§ ABOUT THIS TASK: Take the data below and extract the lines from the one with "leaves that errno" to the one with "(report_calls None true", inclusive, exactly as written.

*** DATA FOR PROCESSING Section Begins ***

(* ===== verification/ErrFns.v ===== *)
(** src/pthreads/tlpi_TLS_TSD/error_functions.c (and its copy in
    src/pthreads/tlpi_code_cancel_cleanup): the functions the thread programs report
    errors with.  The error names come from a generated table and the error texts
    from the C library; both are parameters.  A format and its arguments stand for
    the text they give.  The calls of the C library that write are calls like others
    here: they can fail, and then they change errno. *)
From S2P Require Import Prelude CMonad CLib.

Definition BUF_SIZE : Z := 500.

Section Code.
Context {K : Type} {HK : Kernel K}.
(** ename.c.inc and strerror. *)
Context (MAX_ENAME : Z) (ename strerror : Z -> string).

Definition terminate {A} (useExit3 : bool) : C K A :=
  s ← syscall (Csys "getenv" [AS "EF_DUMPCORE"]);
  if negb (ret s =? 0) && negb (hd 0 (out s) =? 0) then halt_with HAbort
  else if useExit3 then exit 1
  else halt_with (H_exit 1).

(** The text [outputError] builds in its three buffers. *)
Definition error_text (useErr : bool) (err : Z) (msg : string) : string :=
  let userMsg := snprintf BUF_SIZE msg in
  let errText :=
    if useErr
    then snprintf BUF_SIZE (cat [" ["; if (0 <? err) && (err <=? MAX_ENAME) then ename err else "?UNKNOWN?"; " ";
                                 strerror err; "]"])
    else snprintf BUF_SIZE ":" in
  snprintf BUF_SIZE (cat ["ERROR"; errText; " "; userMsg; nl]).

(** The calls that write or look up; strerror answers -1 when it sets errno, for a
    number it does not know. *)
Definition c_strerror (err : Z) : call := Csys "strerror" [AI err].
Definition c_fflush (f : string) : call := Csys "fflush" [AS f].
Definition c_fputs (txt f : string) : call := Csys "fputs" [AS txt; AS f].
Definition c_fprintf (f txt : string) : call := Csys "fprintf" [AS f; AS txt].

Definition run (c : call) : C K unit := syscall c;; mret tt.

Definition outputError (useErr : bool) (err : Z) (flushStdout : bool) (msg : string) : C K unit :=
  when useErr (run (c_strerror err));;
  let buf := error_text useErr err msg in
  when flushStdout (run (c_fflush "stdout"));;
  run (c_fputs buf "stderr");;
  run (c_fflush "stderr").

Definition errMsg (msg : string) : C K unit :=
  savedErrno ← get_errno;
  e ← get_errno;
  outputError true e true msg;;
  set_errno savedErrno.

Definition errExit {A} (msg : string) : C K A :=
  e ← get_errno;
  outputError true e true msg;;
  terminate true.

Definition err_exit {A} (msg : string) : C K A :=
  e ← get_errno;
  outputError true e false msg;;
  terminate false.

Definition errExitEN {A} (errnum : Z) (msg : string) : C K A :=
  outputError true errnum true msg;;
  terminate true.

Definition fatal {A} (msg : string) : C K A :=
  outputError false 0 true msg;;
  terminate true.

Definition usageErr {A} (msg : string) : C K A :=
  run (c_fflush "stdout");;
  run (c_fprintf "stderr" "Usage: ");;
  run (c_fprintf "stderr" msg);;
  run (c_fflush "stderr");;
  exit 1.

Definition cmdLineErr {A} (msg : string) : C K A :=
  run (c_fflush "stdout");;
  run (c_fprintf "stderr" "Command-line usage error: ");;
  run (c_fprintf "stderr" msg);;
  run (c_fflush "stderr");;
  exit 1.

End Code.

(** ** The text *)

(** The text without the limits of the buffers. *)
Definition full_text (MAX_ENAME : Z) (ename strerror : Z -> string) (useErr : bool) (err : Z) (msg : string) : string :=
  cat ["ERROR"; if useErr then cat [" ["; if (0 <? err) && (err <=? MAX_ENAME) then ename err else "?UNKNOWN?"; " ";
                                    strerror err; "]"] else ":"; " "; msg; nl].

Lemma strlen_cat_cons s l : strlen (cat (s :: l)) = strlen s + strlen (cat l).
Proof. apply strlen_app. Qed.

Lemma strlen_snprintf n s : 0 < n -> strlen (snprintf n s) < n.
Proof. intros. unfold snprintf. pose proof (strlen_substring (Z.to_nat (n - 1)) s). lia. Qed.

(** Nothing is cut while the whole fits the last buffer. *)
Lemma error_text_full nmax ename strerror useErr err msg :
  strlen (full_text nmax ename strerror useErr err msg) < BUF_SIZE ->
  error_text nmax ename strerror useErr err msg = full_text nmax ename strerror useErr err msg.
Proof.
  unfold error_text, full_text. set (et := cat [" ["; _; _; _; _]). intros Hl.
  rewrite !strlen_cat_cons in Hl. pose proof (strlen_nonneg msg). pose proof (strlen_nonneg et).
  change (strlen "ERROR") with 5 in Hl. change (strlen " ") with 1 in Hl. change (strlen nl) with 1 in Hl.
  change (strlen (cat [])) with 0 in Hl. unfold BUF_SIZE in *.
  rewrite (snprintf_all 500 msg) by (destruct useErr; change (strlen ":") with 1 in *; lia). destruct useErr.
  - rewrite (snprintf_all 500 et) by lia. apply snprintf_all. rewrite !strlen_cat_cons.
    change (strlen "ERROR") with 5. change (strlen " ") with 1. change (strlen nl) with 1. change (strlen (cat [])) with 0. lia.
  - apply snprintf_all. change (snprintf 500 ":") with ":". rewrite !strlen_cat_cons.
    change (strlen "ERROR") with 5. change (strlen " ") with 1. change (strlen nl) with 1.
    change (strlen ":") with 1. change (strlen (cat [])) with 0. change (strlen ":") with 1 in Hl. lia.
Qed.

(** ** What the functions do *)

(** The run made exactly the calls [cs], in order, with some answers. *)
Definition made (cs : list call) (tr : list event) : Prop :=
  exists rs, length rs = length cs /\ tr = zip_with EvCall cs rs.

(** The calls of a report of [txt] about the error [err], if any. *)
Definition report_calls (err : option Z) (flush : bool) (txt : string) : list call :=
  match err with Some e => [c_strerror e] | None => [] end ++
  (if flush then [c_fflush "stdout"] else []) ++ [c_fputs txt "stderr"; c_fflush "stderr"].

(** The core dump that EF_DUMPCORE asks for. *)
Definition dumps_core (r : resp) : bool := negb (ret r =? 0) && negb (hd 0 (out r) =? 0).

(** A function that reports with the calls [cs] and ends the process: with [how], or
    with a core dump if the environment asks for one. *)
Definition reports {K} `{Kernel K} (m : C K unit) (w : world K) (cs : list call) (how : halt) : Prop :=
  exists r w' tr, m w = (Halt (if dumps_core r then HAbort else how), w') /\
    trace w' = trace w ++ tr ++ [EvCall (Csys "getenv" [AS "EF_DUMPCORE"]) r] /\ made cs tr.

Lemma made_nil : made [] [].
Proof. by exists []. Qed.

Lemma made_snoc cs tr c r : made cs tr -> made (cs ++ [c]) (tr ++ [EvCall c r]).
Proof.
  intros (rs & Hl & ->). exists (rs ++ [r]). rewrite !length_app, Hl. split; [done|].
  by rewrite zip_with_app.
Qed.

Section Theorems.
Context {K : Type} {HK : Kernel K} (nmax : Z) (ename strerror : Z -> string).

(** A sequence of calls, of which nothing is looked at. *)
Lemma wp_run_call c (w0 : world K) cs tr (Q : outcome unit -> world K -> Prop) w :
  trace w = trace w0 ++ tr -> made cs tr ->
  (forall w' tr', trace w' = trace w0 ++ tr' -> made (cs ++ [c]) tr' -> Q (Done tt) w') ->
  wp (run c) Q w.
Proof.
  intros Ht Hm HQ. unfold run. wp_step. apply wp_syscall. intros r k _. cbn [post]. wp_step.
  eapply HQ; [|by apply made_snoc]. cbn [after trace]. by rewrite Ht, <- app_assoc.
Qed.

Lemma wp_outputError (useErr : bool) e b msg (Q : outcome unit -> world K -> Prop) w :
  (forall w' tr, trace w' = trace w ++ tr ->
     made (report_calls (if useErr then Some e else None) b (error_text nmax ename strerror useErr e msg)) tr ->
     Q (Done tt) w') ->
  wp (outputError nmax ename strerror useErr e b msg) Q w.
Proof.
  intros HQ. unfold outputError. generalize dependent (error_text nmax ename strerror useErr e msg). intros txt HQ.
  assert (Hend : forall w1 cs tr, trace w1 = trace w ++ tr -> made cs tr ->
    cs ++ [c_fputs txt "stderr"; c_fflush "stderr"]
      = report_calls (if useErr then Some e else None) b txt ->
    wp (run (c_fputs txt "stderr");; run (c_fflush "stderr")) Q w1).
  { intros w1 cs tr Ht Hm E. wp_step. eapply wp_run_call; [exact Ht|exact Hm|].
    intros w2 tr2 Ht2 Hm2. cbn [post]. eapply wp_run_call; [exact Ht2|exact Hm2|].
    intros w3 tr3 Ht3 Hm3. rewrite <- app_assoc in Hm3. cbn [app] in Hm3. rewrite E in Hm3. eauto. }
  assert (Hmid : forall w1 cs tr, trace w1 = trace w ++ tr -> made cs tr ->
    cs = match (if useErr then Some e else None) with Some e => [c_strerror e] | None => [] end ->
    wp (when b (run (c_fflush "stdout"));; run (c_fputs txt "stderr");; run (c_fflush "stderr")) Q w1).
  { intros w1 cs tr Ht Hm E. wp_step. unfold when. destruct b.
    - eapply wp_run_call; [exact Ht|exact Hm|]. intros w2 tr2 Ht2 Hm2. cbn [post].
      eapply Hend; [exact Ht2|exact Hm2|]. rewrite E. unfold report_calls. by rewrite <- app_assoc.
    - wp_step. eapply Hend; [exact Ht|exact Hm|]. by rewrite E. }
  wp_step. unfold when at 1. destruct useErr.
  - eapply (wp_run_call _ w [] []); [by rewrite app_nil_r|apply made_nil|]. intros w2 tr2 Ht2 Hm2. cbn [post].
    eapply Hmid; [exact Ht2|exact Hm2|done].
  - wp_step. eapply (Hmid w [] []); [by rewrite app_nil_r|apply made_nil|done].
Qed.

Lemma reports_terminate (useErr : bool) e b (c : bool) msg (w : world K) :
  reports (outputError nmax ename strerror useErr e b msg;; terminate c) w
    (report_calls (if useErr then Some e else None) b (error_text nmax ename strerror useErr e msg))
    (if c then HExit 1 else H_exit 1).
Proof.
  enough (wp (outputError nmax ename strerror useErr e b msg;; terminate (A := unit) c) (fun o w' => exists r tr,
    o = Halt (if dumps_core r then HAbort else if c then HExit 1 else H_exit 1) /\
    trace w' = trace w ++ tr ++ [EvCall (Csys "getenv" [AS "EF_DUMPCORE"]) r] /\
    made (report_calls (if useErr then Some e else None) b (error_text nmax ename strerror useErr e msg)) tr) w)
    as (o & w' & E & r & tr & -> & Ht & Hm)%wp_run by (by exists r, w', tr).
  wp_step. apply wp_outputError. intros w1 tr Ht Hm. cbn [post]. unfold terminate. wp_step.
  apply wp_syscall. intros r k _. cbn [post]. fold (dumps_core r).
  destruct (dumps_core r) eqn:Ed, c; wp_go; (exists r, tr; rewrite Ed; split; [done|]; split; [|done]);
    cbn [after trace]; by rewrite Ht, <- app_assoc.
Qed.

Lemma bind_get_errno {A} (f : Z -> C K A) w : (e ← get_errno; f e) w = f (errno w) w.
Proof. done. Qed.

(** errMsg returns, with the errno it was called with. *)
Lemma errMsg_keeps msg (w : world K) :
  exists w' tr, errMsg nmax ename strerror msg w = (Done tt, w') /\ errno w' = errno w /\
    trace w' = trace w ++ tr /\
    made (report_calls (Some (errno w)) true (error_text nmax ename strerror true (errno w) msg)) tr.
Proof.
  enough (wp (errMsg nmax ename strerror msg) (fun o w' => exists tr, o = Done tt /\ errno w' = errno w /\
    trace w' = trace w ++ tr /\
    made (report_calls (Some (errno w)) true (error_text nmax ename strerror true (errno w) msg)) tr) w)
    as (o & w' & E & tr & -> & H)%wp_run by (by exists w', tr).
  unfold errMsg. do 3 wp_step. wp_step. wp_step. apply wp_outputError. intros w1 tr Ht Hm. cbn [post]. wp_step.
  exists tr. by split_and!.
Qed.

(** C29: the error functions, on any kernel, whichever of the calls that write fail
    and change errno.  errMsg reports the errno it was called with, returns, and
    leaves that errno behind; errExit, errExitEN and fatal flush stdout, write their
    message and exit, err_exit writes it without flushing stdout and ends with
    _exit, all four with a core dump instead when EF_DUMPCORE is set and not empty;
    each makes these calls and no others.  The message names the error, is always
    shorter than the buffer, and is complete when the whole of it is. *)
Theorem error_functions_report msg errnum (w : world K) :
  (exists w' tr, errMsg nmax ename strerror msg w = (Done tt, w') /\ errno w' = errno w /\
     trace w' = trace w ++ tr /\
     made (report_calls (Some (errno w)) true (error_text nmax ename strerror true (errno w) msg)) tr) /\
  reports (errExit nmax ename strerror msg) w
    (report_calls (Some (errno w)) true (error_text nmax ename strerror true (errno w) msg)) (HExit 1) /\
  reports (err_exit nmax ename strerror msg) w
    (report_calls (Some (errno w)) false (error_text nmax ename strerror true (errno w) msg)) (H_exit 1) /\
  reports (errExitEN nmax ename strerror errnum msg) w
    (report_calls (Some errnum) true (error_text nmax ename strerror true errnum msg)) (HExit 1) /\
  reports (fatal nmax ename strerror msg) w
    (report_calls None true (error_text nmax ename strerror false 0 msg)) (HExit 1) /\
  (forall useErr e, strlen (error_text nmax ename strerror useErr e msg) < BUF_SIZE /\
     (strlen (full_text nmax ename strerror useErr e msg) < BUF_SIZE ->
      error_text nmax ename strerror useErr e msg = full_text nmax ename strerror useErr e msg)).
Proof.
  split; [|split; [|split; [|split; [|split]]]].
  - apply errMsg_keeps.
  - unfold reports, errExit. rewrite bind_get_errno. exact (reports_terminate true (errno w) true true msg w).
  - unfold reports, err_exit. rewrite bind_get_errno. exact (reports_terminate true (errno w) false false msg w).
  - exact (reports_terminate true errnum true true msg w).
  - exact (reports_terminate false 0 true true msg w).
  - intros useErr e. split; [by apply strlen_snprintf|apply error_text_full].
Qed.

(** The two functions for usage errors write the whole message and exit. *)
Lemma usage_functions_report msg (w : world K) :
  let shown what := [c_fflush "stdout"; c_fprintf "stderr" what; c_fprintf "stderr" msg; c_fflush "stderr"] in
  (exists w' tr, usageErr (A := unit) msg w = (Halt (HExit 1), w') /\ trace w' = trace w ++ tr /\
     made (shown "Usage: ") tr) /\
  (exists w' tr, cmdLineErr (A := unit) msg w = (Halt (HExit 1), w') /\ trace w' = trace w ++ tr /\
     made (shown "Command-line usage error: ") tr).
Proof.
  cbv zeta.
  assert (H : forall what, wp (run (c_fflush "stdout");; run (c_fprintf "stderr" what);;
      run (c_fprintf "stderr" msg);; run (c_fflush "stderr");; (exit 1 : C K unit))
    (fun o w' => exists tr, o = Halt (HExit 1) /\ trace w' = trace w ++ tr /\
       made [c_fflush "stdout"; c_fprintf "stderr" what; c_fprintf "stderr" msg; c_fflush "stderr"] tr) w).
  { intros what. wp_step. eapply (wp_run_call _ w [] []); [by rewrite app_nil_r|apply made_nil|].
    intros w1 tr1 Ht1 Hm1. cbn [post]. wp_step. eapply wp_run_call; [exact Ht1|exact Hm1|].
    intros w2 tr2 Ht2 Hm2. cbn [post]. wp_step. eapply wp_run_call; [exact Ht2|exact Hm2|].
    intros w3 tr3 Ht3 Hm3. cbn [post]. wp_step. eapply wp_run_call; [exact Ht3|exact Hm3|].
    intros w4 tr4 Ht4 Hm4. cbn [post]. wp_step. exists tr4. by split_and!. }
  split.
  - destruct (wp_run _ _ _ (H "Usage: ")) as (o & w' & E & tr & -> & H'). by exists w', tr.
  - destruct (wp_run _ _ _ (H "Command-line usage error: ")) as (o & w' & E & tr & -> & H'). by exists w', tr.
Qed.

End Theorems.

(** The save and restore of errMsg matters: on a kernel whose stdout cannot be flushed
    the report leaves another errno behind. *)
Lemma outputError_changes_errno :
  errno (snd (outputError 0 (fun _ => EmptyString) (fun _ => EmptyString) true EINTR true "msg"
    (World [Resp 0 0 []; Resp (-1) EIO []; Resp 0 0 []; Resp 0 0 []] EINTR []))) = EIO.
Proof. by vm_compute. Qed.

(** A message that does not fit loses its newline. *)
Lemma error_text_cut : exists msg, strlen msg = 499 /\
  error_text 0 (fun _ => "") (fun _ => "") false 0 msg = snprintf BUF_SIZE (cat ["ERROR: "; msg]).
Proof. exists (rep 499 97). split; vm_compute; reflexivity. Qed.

*** DATA FOR PROCESSING Section Ends ***
*** DATA FOR PROCESSING Section Begins ***

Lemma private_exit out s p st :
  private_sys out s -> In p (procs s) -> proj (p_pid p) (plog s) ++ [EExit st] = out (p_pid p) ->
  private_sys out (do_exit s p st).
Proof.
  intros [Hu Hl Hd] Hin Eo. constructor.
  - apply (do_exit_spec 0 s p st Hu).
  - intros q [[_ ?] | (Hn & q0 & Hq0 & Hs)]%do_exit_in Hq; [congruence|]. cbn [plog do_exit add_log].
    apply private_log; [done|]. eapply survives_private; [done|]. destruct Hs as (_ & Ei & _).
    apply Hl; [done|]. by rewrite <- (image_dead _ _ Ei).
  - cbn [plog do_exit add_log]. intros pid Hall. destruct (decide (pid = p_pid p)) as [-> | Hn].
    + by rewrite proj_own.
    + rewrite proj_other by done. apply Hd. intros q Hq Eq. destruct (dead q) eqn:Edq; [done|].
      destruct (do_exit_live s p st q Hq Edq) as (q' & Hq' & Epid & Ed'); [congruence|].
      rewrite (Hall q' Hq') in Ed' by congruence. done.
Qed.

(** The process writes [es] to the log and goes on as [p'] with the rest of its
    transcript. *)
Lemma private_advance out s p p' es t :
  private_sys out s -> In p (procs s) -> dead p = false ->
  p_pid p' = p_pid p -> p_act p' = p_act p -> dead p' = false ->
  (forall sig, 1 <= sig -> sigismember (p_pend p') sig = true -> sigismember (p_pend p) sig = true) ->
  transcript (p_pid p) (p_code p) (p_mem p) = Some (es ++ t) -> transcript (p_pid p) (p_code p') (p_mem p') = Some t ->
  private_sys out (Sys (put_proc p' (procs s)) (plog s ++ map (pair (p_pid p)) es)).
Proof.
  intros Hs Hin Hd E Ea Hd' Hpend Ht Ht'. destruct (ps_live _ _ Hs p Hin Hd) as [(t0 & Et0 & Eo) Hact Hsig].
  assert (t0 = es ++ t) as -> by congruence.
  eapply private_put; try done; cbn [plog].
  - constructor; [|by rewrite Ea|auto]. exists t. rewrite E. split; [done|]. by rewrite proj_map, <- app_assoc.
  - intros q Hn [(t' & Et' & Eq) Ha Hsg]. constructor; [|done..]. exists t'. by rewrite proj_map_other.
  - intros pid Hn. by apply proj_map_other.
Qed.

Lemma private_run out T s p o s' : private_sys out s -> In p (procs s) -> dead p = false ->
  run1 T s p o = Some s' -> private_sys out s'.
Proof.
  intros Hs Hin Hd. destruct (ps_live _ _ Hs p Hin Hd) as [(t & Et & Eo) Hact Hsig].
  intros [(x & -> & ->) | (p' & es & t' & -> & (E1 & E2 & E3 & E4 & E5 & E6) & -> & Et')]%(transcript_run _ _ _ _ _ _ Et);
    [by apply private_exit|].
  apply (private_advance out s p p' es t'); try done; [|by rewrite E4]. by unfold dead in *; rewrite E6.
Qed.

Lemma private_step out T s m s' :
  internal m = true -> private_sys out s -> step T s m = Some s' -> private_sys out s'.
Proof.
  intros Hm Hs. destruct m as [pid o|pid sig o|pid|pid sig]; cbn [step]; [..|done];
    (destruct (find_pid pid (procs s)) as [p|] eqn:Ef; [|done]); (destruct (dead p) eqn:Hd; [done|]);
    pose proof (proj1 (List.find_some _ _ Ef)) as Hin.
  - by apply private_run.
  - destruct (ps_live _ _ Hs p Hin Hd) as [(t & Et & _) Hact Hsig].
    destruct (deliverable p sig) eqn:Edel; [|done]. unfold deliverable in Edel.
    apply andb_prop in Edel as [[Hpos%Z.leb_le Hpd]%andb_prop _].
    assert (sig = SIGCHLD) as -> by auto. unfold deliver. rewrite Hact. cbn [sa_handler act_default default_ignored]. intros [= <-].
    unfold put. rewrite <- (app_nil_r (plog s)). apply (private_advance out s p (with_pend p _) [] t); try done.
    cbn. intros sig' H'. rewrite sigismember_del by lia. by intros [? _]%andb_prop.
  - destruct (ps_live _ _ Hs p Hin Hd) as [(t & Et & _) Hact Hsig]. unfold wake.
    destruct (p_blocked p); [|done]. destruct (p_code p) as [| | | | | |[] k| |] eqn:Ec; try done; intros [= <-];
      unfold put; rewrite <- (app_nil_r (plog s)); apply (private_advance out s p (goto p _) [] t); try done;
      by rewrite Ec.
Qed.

*** DATA FOR PROCESSING Section Ends ***

§ OUTPUT BELOW:
    leaves that errno behind; errExit, errExitEN and fatal flush stdout, write their
    message and exit, err_exit writes it without flushing stdout and ends with
    _exit, all four with a core dump instead when EF_DUMPCORE is set and not empty;
    each makes these calls and no others.  The message names the error, is always
    shorter than the buffer, and is complete when the whole of it is. *)
Theorem error_functions_report msg errnum (w : world K) :
  (exists w' tr, errMsg nmax ename strerror msg w = (Done tt, w') /\ errno w' = errno w /\
     trace w' = trace w ++ tr /\
     made (report_calls (Some (errno w)) true (error_text nmax ename strerror true (errno w) msg)) tr) /\
  reports (errExit nmax ename strerror msg) w
    (report_calls (Some (errno w)) true (error_text nmax ename strerror true (errno w) msg)) (HExit 1) /\
  reports (err_exit nmax ename strerror msg) w
    (report_calls (Some (errno w)) false (error_text nmax ename strerror true (errno w) msg)) (H_exit 1) /\
  reports (errExitEN nmax ename strerror errnum msg) w
    (report_calls (Some errnum) true (error_text nmax ename strerror true errnum msg)) (HExit 1) /\
  reports (fatal nmax ename strerror msg) w
    (report_calls None true (error_text nmax ename strerror false 0 msg)) (HExit 1) /\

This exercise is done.